Entries taken from a collection:

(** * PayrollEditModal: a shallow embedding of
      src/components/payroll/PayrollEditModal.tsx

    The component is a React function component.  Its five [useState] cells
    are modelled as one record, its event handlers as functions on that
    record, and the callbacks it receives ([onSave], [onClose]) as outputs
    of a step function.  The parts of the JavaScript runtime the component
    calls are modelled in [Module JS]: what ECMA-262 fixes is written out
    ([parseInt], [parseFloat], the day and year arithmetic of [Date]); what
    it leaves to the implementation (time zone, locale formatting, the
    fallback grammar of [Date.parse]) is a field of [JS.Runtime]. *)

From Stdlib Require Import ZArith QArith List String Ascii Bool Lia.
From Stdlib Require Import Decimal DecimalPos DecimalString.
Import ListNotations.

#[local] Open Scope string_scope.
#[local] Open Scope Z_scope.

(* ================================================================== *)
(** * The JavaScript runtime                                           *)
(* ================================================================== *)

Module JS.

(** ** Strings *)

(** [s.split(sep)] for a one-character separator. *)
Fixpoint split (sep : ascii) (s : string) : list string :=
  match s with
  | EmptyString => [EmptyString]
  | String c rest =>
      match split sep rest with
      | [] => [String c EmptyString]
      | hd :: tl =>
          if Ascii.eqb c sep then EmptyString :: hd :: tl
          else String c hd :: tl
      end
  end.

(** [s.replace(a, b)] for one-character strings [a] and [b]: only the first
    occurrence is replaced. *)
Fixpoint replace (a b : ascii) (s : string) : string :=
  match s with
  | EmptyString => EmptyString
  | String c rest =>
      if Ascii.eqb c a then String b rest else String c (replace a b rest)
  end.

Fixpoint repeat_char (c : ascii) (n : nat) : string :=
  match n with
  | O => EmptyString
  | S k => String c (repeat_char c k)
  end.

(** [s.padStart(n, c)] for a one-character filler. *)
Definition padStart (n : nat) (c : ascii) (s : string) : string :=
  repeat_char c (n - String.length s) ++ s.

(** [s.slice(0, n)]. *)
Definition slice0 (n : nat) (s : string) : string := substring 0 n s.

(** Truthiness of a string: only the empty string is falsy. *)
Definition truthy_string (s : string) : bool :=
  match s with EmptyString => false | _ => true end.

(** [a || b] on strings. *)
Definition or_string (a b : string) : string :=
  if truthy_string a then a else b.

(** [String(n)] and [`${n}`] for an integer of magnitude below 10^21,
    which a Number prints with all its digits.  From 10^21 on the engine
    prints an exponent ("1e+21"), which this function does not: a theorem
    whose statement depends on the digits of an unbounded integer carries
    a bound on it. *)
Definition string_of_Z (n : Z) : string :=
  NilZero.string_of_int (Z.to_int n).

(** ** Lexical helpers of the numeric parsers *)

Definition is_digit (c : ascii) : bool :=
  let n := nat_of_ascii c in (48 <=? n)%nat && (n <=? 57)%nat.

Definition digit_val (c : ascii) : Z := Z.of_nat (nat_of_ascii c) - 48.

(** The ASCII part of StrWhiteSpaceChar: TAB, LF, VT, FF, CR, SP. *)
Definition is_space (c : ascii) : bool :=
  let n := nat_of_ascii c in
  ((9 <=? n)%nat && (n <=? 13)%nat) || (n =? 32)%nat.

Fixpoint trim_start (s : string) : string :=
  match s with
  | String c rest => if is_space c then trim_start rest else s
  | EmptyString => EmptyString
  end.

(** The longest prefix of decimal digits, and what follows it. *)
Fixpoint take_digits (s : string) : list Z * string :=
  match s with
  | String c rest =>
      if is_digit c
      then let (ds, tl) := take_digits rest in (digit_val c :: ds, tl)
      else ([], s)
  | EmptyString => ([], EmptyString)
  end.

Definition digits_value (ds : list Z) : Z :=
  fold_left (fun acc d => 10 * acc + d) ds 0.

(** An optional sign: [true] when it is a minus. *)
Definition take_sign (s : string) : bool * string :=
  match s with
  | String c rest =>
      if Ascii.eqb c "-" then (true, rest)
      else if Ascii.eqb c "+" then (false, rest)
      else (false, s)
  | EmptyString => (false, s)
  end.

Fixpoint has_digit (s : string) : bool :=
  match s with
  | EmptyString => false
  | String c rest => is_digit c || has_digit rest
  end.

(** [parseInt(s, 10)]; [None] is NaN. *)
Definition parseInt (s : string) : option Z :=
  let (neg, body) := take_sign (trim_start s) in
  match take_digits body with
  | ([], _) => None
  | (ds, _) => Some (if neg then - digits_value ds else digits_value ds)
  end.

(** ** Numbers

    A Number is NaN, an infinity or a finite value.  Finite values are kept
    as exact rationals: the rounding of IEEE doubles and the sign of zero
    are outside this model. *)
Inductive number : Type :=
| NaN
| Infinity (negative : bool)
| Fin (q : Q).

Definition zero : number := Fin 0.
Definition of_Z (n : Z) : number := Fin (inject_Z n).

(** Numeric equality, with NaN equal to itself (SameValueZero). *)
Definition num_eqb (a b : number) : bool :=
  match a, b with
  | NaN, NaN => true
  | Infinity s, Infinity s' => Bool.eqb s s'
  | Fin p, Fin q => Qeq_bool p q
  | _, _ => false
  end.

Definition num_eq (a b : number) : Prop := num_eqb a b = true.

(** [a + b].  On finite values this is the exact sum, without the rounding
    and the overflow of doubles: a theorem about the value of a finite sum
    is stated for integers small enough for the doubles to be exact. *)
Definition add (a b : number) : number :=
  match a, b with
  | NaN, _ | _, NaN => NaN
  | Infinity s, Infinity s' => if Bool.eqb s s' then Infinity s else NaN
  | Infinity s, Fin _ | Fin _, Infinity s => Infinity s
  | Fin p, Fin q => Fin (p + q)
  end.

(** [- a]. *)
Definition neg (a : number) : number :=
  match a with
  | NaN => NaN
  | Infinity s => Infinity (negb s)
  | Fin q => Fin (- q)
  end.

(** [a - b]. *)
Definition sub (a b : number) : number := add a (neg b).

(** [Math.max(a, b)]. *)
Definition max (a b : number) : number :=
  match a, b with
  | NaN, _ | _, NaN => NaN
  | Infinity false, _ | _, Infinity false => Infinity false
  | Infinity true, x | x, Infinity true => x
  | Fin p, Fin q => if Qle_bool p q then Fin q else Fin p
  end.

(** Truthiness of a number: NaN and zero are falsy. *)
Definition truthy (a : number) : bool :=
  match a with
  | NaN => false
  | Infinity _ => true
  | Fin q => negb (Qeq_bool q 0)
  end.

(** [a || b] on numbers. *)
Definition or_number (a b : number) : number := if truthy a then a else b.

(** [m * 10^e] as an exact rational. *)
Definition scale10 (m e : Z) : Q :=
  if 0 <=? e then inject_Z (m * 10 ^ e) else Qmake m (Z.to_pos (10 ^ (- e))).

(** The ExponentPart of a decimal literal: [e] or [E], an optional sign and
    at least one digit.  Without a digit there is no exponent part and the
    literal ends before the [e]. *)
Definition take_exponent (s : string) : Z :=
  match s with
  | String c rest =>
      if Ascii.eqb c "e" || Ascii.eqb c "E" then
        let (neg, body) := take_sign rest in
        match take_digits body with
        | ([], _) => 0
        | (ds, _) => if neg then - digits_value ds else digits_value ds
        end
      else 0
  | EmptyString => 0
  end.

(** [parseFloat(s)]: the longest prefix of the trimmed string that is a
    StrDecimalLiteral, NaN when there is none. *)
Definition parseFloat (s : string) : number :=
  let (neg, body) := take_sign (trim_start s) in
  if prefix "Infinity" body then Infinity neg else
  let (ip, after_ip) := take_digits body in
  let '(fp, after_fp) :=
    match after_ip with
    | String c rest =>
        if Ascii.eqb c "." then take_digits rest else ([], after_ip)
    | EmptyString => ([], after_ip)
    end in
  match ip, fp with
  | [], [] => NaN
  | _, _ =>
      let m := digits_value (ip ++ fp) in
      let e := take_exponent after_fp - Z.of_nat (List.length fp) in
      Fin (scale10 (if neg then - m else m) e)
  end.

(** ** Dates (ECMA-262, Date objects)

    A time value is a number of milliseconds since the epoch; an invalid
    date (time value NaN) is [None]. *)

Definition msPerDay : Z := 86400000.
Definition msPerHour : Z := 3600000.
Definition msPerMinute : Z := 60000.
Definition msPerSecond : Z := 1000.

**Goal of the exercise**
An exact copy of the lines above, from the one containing "if 0 <=? e then" through the one containing "at least one", is the whole of the answer.

**Expected output**
  if 0 <=? e then inject_Z (m * 10 ^ e) else Qmake m (Z.to_pos (10 ^ (- e))).

(** The ExponentPart of a decimal literal: [e] or [E], an optional sign and
    at least one digit.  Without a digit there is no exponent part and the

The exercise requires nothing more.